When test results there found that one of his tumors was growing, he was no longer able to participate.
“That was our last option,” Naomi said.
It wasn’t long after that Nathan was placed in hospice care.
“It was really hard,” Naomi said. “I felt like I was giving up. We tried to see if there were other options, but there weren’t. It was just really hard to face the fact that this was gonna happen. Even through everything, I kept thinking he would get better.”
With very little hope remaining for Nathan’s survival, Naomi brought him home so he could be with his sisters, 11-year-old Nevaeh and 9-year-old Yvone, and 3-year-old brother Adrian, and other family.

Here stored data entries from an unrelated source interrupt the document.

(** C7. A tile without a bounding volume has the flag true under every
    target box, so that its visit is the processing of its content; the
    walk of the tile is the walk of the same tile with a region that
    intersects; a content reference that resolves to an existing file is
    handed to the file step; and under every target box that step does
    its work: an asset is copied, the payload of a container is
    extracted (or the parser's refusal logged), and then the children
    are walked. *)
Theorem C7_no_bounding_volume (s : script) (c : option content_ref)
  (cs : list (tile num)) (base_path : path) (st : state) :
  (∀ box,
     @tile_intersects num (with_target_bbox _ box) s (Tile None c cs) = Ok true ∧
     @visit num (with_target_bbox _ box) s base_path (Tile None c cs) st
     = process_content s true c base_path st) ∧
  (∀ region,
     region ≠ [] → bbox_intersect s region TARGET_BBOX = Ok true →
     process_tile s (Tile None c cs) base_path st
     = process_tile s (Tile (Some (BoundingVolume (Some region))) c cs)
                    base_path st) ∧
  (∀ ref u,
     c = Some ref → py_or (uri ref) (url ref) = Some u → u ≠ ""%string →
     is_Some (files st !! resolve base_path u) →
     process_tile s (Tile None c cs) base_path st
     = and_then (process_existing s (resolve base_path u) st)
                (for_each (λ child, process_tile s child base_path) cs)) ∧
  (∀ box ref u data,
     c = Some ref → py_or (uri ref) (url ref) = Some u → u ≠ ""%string →
     files st !! resolve base_path u = Some data →
     resolve base_path u ∉ processed_files st →
     let p := resolve base_path u in
     let walk :=
       @process_tile num (with_target_bbox _ box) s (Tile None c cs)
                     base_path st in
     let rest :=
       for_each (λ child, @process_tile num (with_target_bbox _ box) s child
                                        base_path) cs in
     (lower (path_suffix p) ∈ [".glb"; ".gltf"]%string →
      p ≠ path_join OUT_DIR (path_name p) →
      walk = rest (after_copy p data st)) ∧
     (lower (path_suffix p) = ".b3dm"%string →
      ∀ glb, extract_b3dm_to_glb_bytes s data = Ok glb →
             walk = rest (after_extraction p glb st)) ∧
     (lower (path_suffix p) = ".b3dm"%string →
      ∀ e, extract_b3dm_to_glb_bytes s data = Raise e →
           walk = rest (after_failure p e st))).
Proof.
  split_and!.
  - intros box. by destruct s.
  - intros [|x region] Hne Hi; [done|]. rewrite !process_tile_unfold.
    unfold visit. destruct s; simpl in *.
    + change (extract_shibuya_scramble.tile_intersects _)
        with (extract_shibuya_scramble.bbox_intersect (x :: region) TARGET_BBOX).
      by rewrite Hi.
    + change (extract_b3dm_to_glb.tile_intersects _)
        with (extract_b3dm_to_glb.bbox_intersect (x :: region) TARGET_BBOX).
      by rewrite Hi.
  - intros ref u -> Hu Hne Hex. rewrite process_tile_unfold. f_equal.
    by apply visit_existing.
  - intros box ref u data Hc Hu Hne Hd Hp.
    apply (flagged_tile_is_processed (H := with_target_bbox _ box)
             s None c cs base_path st ref u data); try done.
    by destruct s.
Qed.

End always_intersecting.

(** ** The walk of the specification's scenario *)

Example sample_walk (s : script) :
  ∃ st, process_tile s sample_root ["data"%string] (initial sample_disk) = Done st ∧
        extracted st = 1%nat ∧
        log st = [Extracted ["data"; "a.b3dm"]%string
                    ["kaggle"; "working"; "output_glb"; "a.glb"]%string
                    [x67; x6c; x54; x46]] ∧
        files st !! (["kaggle"; "working"; "output_glb"; "a.glb"]%string)
        = Some [x67; x6c; x54; x46] ∧
        files st !! (["kaggle"; "working"; "output_glb"; "b.glb"]%string) = None.
Proof.
  destruct s; eexists; (split; [vm_compute; reflexivity|]); by vm_compute.
Qed.

Lemma C3_every_node_is_visited_witness :
  visit ExtractB3dmToGlb ["data"%string] far_tile (initial sample_disk)
  = Done (initial sample_disk).
Proof.
  apply (C3_every_node_is_visited ExtractB3dmToGlb far_tile
           ["data"%string] (initial sample_disk)).
  vm_compute. reflexivity.
Defined.

Lemma C7_no_bounding_volume_witness :
  process_tile (num := float) ExtractShibuyaScramble
    (Tile None (content near_tile) []) ["data"%string] (initial sample_disk)
  = process_tile ExtractShibuyaScramble near_tile
      ["data"%string] (initial sample_disk) ∧
  @process_tile float (with_target_bbox kaggle_env (0, 0, 1, 1)%float)
    ExtractShibuyaScramble
    (Tile None (Some (Content (Some "b.glb"%string) None)) [])
    ["data"%string] (initial sample_disk)
  = Done (after_copy ["data"; "b.glb"]%string [x67; x6c; x54; x46; x02]
            (initial sample_disk)) ∧
  files (after_copy (num := float) ["data"; "b.glb"]%string
           [x67; x6c; x54; x46; x02] (initial sample_disk))
    !! (["kaggle"; "working"; "output_glb"; "b.glb"]%string)
  = Some [x67; x6c; x54; x46; x02].
Proof.
  split; [|split].
  - destruct (C7_no_bounding_volume (num := float)
                ExtractShibuyaScramble (content near_tile) []
                ["data"%string] (initial sample_disk)) as (_ & Hregion & _).
    apply (Hregion [139.70; 35.65; 139.71; 35.66; 0; 100]%float).
    + discriminate.
    + vm_compute. reflexivity.
  - destruct (C7_no_bounding_volume (num := float) ExtractShibuyaScramble
                (Some (Content (Some "b.glb"%string) None)) []
                ["data"%string] (initial sample_disk)) as (_ & _ & _ & Hfile).
    destruct (Hfile (0, 0, 1, 1)%float (Content (Some "b.glb"%string) None)
                "b.glb"%string [x67; x6c; x54; x46; x02])
      as (Hcopy & _ & _).
    + reflexivity.
    + reflexivity.
    + discriminate.
    + vm_compute. reflexivity.
    + simpl. apply not_elem_of_empty.
    + apply Hcopy.
      * vm_compute. apply list_elem_of_here.
      * vm_compute. discriminate.
  - vm_compute. reflexivity.
Defined.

“He spent too much time in the hospital during his treatments and stuff, so it just wasn’t fair to make him stay there any longer,” Naomi said. “It was better for him to be here with us.”
Martinez, whom Naomi and her mother said is considered family now and more than just a teacher, was with Nathan about an hour before he died.
“It was devastating,” she said of watching his decline. “Absolutely devastating. I loved that little boy.”
As tough as this all has been, Naomi said she is at least comforted by the realization that Nathan’s anguish has ended.
“I don’t want to sound bad, but it is kind of a weight off my shoulders because I don’t have to worry about him suffering or worry about him coming home and then having to go back (to the hospital) and be in pain and go through everything again and be miserable, or having to grow up constantly on medications and in and out of the hospital,” she said.
“It’s nice to know that he can now be at peace and he can now be happy and he can run around and play up in heaven.”